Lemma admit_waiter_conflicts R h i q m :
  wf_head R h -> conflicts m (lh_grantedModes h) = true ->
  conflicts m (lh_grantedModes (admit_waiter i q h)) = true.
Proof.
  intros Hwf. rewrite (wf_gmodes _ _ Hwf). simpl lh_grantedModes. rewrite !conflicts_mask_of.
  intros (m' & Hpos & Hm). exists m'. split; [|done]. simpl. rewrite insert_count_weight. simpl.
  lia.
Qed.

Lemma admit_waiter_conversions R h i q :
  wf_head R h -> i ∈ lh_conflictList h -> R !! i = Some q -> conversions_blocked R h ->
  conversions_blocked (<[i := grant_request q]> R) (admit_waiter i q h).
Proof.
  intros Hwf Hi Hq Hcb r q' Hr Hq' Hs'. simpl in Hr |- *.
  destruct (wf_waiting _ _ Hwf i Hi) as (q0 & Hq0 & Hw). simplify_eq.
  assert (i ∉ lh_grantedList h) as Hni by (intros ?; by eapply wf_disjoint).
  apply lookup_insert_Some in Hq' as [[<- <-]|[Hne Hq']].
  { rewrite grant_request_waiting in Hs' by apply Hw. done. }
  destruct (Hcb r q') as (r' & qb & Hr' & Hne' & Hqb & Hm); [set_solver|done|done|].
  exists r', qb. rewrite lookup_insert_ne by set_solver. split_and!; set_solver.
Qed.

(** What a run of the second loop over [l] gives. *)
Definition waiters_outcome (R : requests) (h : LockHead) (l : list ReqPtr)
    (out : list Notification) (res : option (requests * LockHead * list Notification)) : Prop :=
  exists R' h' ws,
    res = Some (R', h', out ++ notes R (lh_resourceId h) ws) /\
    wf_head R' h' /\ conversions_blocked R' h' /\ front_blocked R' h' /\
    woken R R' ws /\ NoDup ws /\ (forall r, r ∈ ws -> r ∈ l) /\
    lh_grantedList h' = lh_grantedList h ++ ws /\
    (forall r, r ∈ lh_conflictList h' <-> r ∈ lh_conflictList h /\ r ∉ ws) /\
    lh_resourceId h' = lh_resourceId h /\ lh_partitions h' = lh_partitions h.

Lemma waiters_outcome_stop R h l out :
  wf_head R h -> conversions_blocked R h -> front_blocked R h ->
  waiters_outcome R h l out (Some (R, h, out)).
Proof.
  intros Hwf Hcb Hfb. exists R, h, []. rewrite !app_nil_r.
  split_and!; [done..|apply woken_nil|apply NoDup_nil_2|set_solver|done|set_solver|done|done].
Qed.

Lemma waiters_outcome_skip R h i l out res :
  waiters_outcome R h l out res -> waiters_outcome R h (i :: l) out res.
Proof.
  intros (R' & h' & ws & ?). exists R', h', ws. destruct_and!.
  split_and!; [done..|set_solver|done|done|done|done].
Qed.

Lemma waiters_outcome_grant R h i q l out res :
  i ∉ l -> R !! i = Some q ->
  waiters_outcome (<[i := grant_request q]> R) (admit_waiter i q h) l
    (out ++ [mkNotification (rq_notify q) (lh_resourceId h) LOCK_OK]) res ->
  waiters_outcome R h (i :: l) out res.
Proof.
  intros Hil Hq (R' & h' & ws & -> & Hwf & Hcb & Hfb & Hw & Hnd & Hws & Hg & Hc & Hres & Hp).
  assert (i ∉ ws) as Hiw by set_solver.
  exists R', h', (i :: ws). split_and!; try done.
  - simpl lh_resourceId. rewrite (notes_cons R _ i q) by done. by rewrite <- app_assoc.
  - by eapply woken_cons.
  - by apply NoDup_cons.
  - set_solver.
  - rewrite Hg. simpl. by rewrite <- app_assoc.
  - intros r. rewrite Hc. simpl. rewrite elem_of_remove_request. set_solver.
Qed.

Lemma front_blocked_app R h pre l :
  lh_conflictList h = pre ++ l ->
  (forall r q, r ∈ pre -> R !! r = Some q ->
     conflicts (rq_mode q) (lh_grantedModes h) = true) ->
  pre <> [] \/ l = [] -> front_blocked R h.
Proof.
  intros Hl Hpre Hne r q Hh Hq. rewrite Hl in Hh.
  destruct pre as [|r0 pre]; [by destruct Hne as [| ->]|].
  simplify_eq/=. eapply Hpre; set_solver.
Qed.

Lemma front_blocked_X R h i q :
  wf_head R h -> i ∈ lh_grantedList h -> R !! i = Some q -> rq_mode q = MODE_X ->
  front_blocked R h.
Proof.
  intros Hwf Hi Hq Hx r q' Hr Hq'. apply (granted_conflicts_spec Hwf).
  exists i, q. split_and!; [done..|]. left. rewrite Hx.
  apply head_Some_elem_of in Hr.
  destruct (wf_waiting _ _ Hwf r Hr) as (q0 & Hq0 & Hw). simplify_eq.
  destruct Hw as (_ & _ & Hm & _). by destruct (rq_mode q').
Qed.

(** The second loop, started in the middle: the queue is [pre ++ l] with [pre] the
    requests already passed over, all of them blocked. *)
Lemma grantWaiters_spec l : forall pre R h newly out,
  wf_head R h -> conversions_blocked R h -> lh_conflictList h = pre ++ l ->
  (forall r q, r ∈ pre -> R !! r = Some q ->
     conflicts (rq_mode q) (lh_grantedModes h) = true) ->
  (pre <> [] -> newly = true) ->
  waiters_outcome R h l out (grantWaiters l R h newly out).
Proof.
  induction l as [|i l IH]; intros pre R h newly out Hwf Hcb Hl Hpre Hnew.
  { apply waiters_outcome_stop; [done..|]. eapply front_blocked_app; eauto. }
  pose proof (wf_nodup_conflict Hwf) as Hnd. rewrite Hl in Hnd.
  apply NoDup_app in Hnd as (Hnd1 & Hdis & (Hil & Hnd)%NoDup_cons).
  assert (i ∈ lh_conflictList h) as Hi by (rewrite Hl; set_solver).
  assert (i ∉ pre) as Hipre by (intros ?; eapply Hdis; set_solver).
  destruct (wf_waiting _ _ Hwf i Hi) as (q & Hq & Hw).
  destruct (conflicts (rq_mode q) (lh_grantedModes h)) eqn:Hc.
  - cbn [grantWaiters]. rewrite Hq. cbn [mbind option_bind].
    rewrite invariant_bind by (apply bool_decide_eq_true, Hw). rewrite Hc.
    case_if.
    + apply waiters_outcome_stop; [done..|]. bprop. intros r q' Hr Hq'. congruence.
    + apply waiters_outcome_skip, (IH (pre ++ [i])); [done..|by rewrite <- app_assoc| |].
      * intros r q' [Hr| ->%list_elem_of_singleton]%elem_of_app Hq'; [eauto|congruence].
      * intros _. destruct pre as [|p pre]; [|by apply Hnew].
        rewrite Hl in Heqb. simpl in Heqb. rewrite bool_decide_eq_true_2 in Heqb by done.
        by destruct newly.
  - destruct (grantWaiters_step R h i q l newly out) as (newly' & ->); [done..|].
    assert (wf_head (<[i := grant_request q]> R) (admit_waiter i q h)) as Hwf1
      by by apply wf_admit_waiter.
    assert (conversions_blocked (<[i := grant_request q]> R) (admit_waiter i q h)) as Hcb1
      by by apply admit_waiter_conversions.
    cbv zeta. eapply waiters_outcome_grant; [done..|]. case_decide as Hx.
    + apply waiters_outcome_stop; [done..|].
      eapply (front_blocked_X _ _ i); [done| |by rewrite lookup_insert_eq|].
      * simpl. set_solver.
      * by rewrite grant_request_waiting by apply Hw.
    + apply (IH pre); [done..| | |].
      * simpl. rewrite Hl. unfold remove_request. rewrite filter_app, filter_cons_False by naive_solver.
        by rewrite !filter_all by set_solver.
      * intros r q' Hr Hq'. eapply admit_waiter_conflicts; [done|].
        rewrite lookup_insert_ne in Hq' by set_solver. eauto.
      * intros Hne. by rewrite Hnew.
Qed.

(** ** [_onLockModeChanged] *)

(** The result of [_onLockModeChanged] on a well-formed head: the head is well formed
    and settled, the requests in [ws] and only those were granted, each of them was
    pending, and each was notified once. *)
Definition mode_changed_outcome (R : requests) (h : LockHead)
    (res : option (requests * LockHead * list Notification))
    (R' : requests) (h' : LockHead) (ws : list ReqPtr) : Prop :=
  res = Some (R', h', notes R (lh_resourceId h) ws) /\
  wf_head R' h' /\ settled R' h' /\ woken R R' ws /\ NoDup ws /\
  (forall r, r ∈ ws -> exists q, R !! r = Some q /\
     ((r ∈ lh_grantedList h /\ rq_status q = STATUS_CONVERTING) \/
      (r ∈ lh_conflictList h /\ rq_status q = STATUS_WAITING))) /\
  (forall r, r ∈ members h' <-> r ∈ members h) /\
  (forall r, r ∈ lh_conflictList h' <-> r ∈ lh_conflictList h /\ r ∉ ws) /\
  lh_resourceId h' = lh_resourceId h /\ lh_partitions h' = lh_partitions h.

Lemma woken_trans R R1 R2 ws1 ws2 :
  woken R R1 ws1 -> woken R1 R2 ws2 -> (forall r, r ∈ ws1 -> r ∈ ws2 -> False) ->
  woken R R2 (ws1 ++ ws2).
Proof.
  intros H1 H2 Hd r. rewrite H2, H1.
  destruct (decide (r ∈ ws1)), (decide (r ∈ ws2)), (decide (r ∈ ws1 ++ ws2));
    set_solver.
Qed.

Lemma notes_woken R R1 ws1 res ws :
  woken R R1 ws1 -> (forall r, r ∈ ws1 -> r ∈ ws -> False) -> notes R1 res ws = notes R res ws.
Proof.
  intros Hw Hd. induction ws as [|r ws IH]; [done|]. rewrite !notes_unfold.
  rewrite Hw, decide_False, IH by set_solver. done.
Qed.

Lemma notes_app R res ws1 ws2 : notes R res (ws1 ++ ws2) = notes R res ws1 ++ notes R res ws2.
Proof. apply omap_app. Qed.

···

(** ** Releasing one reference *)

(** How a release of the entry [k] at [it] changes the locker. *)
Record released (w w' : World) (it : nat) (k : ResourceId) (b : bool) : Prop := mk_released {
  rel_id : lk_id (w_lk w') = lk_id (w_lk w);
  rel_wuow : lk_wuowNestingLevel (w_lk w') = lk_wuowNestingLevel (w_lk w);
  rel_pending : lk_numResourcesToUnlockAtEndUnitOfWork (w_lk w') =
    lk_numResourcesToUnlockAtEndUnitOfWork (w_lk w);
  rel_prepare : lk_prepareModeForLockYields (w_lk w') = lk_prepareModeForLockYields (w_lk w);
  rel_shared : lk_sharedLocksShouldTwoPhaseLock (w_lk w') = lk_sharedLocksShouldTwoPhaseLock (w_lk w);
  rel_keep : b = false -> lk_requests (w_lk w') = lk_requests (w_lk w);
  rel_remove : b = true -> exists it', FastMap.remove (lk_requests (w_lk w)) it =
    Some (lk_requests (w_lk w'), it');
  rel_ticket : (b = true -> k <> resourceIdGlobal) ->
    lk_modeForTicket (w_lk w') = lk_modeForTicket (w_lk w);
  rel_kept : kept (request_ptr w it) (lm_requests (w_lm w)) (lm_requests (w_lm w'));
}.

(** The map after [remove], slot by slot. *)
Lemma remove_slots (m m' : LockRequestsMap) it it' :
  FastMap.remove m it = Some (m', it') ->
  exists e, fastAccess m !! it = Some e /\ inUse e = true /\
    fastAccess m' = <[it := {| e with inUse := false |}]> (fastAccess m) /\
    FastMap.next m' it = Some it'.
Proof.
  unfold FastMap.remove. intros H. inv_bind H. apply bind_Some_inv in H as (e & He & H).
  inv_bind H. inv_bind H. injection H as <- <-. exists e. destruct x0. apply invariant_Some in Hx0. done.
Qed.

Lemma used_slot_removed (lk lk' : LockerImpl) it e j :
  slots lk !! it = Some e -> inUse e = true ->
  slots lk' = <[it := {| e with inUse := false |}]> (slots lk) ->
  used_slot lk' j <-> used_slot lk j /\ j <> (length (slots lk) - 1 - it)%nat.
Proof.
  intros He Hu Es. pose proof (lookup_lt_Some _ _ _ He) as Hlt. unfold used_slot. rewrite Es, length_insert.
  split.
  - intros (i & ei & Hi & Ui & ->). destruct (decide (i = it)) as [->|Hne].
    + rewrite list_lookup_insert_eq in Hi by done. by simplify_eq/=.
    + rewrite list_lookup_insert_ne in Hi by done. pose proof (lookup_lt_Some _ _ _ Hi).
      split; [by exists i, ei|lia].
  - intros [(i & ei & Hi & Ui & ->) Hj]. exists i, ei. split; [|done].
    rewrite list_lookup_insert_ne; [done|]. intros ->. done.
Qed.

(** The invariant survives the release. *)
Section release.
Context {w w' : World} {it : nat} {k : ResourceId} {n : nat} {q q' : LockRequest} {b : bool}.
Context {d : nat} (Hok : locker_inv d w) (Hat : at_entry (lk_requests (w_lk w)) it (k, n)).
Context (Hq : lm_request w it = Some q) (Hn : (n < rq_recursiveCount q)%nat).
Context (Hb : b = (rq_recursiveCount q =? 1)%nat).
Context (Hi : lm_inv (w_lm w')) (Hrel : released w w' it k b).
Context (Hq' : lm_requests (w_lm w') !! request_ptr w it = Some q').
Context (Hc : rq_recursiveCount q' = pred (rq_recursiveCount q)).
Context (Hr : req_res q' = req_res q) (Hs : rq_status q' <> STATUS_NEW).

···

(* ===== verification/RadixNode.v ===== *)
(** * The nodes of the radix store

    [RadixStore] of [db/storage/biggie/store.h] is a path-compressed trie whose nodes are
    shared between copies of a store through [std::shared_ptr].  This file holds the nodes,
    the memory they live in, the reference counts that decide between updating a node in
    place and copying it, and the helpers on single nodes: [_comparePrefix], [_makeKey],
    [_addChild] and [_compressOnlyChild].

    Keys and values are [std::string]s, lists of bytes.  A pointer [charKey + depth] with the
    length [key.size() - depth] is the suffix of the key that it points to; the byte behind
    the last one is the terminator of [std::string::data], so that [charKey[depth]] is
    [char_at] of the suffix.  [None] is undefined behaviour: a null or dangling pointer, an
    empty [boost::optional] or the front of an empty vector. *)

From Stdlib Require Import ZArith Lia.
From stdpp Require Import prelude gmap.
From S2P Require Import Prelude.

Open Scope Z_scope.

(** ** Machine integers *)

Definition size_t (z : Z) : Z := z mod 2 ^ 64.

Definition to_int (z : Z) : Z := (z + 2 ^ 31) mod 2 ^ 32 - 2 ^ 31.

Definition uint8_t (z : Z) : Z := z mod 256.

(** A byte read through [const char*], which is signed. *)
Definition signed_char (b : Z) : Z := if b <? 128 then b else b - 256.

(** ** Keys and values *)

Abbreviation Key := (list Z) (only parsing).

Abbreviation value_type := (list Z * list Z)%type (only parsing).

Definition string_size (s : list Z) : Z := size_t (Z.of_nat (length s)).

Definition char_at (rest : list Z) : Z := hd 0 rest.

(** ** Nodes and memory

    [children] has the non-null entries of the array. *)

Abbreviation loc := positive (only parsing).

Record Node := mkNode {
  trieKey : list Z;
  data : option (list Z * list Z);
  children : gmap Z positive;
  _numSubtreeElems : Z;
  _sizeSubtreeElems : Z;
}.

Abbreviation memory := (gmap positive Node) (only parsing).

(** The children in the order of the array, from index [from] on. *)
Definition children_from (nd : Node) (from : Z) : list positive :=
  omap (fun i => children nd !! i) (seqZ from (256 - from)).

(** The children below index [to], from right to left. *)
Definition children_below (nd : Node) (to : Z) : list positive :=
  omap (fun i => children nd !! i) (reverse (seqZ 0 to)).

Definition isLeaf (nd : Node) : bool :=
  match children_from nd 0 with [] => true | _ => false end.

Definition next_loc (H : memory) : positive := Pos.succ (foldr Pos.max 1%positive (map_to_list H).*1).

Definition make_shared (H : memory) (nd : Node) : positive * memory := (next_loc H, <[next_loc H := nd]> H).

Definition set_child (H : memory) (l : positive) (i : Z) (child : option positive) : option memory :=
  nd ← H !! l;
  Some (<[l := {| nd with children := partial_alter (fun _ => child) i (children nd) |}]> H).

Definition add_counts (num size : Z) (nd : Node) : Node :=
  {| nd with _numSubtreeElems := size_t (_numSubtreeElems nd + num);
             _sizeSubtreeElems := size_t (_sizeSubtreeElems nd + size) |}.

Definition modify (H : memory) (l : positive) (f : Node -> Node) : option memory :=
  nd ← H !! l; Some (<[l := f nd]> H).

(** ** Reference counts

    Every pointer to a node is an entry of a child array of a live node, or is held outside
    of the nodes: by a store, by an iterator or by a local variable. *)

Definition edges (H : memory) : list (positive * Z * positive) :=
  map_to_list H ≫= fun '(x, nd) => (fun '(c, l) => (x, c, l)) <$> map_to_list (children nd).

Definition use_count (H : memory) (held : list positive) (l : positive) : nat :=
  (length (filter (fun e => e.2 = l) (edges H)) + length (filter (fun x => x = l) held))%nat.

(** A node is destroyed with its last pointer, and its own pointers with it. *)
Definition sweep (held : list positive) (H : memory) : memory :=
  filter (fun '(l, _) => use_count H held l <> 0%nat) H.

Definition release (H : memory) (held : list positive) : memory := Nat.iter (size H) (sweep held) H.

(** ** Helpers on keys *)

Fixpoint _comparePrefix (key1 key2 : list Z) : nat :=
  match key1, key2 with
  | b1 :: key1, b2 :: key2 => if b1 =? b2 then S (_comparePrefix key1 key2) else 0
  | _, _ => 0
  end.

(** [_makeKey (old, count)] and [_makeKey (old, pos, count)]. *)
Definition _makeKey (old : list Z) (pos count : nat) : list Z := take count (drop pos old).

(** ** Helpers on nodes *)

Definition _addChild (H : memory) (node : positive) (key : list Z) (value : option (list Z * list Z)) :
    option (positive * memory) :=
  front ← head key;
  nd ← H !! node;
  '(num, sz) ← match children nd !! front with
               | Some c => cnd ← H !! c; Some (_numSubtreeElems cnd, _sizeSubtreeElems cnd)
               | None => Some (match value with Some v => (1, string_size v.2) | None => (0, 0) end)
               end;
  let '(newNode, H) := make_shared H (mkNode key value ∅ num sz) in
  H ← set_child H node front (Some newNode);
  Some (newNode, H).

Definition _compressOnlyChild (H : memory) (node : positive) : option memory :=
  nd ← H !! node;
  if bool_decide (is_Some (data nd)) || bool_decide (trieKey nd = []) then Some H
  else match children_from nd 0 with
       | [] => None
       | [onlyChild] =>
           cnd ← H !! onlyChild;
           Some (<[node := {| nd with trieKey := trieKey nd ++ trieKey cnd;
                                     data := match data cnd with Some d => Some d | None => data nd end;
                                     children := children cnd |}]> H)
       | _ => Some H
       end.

···

Output exactly one stretch of the listing: from the line containing "eapply (front_blocked_X _" through the line containing "(** The result", both end lines included.

> Problem solution
      eapply (front_blocked_X _ _ i); [done| |by rewrite lookup_insert_eq|].
      * simpl. set_solver.
      * by rewrite grant_request_waiting by apply Hw.
    + apply (IH pre); [done..| | |].
      * simpl. rewrite Hl. unfold remove_request. rewrite filter_app, filter_cons_False by naive_solver.
        by rewrite !filter_all by set_solver.
      * intros r q' Hr Hq'. eapply admit_waiter_conflicts; [done|].
        rewrite lookup_insert_ne in Hq' by set_solver. eauto.
      * intros Hne. by rewrite Hnew.
Qed.

(** ** [_onLockModeChanged] *)

(** The result of [_onLockModeChanged] on a well-formed head: the head is well formed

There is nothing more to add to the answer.